With global temperatures rising and outbreaks of fires becoming more and more abundant, effective fire conservation is becoming crucial. Containment of fires becomes exponentially more difficult as the fire spreads, so early efforts at containment can be extremely valuable in limiting damages and loss of life. By building this classifier, we can provide federal government agencies with the tools to know how, where, and when to commit extra resources to fires that could potentially become catastrophic.
What it does
The model looks at initial conditions surrounding a fire (location, date discovered, cause, etc.) in order to classify it as either a threat or not.
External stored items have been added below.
(** ** Finite integer ranges, for exhaustive checks by evaluation *)

(** [zrange lo n] is Python's [range(lo, lo + n)]. *)
Fixpoint zrange (lo : Z) (n : nat) : list Z :=
  match n with
  | O => []
  | S k => lo :: zrange (lo + 1) k
  end.

(** ** The loop that stops at the first failing element

    [for x in l: if not p(x): break; ...] visits exactly [take_while p l]. *)
Fixpoint take_while {A} (p : A -> bool) (l : list A) : list A :=
  match l with
  | [] => []
  | x :: l' => if p x then x :: take_while p l' else []
  end.

(** ** Tactics of the development *)

(** Split every boolean comparison on [Z] in the goal and the context into
    its two propositional cases. *)
Ltac zcase :=
  repeat match goal with
    | |- context [Z.leb ?a ?b] => destruct (Z.leb_spec a b)
    | |- context [Z.ltb ?a ?b] => destruct (Z.ltb_spec a b)
    | |- context [Z.eqb ?a ?b] => destruct (Z.eqb_spec a b)
    | H : context [Z.leb ?a ?b] |- _ => destruct (Z.leb_spec a b)
    | H : context [Z.ltb ?a ?b] |- _ => destruct (Z.ltb_spec a b)
    | H : context [Z.eqb ?a ?b] |- _ => destruct (Z.eqb_spec a b)
    end.

(** Unfold [in_closed], split the comparisons, and close with [lia]. *)
Ltac range_lia := unfold in_closed in *; zcase; simpl in *; try discriminate; lia.

Create HintDb cv discriminated.
Create Rewrite HintDb cv_rw.

(** ** Generic lemmas shared by the components *)

Lemma in_closed_spec lo x hi : in_closed lo x hi = true <-> lo <= x <= hi.
Proof. unfold in_closed. rewrite andb_true_iff, !Z.leb_le. reflexivity. Qed.

(** Two values on the same side of a range get the same verdict. *)
Lemma in_closed_ext lo hi x y :
  (lo <= x <= hi <-> lo <= y <= hi) -> in_closed lo x hi = in_closed lo y hi.
Proof.
  intros H. destruct (in_closed lo y hi) eqn:E.
  - apply in_closed_spec. apply H. apply in_closed_spec, E.
  - destruct (in_closed lo x hi) eqn:E'; [|reflexivity].
    apply in_closed_spec in E'. apply H, in_closed_spec in E'. congruence.
Qed.

Lemma in_zrange lo n x : In x (zrange lo n) <-> lo <= x < lo + Z.of_nat n.
Proof.
  revert lo. induction n as [|n IH]; intros lo; simpl.
  - lia.
  - rewrite IH. lia.
Qed.

(** An exhaustive check by evaluation proves a bounded universal claim. *)
Lemma forallb_zrange (P : Z -> bool) lo n :
  forallb P (zrange lo n) = true -> forall x, lo <= x < lo + Z.of_nat n -> P x = true.
Proof.
  intros H x Hx. rewrite forallb_forall in H. apply H, in_zrange, Hx.
Qed.
(* ===== verification/PyFloat.v ===== *)
(** * Python's [float]: IEEE 754 binary64, through Stdlib's [SpecFloat]

    Lines 40-44 of [src/y.py] compute the resize factor with Python floats:
    [standard_width / width] is a true division of two ints (correctly
    rounded, hence the binary64 quotient of the two exactly converted ints),
    [width * scale] a float product, [min] the first of its smallest
    arguments and [int(...)] a truncation toward zero.  [SpecFloat] is the
    executable specification of binary64 of the Standard Library (the one the
    kernel's primitive floats are proved against); it computes by
    [vm_compute] and needs no axiom. *)

From Stdlib Require Import ZArith Floats.SpecFloat.
From S2P Require Import Prelude.
Open Scope Z_scope.

(** binary64: 53 bits of precision, largest exponent 1024. *)
Definition prec : Z := 53.
Definition emax : Z := 1024.

Definition py_float := spec_float.

(** [float(n)] for an int [n]: exact below 2^53, rounded to nearest even
    above. *)
Definition float_of_int (n : Z) : py_float := binary_normalize prec emax n 0 false.

Definition fdiv : py_float -> py_float -> py_float := SFdiv prec emax.
Definition fmul : py_float -> py_float -> py_float := SFmul prec emax.
Definition fltb : py_float -> py_float -> bool := SFltb.

(** [a / b] on two Python ints; [None] is the [ZeroDivisionError]. *)
Definition int_truediv (a b : Z) : option py_float :=
  if b =? 0 then None else Some (fdiv (float_of_int a) (float_of_int b)).

(** Builtin [min(a, b)]: [b] replaces [a] only when [b < a]. *)
Definition py_min (a b : py_float) : py_float := if fltb b a then b else a.

(** [int(f)]: truncation toward zero; [None] is the [OverflowError] or
    [ValueError] raised on an infinity or a NaN. *)
Definition py_int (f : py_float) : option Z :=
  match f with
  | S754_zero _ => Some 0
  | S754_finite s m e =>
      let a := if 0 <=? e then Z.pos m * 2 ^ e else Z.pos m / 2 ^ (- e) in
      Some (if s then - a else a)
  | S754_infinity _ | S754_nan => None
  end.

(** [int(n * f)] for an int [n] and a float [f]. *)
Definition int_mul_trunc (n : Z) (f : py_float) : option Z :=
  py_int (fmul (float_of_int n) f).

Lemma py_min_cases a b : py_min a b = a \/ py_min a b = b.
Proof. unfold py_min. destruct (fltb b a); auto. Qed.

Lemma int_truediv_zero a : int_truediv a 0 = None.
Proof. reflexivity. Qed.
The model is a random forest classifier with 17 estimators.
How I built it
We used R and Python (run in a Jupyter notebook) for all of the EDA and plot generation. Sklearn's packages were extremely helpful in building different kinds of models and tuning them.
Challenges I ran into
It was pretty difficult to formulate the overall goal into a solvable data science problem within the Datathon time constraints. We eventually decided on simplifying the problem into a binary classification problem since that makes the most amount of sense for decision makers. Also, the vast amounts of data made running some of the models time intensive. Also, tuning the model to reduce the number of false positives proved extremely difficult.
Accomplishments that I'm proud of
That we were able to model something and achieve a prediction accuracy of about 80%. Also, I believe that we were able to come up with a convincing narrative surrounding this problem and have the relevant data to support our conclusions.
What I learned
The difficult in doing data science in the real world. You need to make a lot of assumptions and make informed decisions when building the model. Blindly doing random things and hoping accuracy goes up will get you nowhere. Data Science is a interesting blend of critical thinking and raw statistics.
What's next for Random Forest Fires
Adding in different data sources that give more relevant attributes for fire prediction (specifically climate data). Tuning the random forest more or trying out different kinds of models (K-means, neural networks).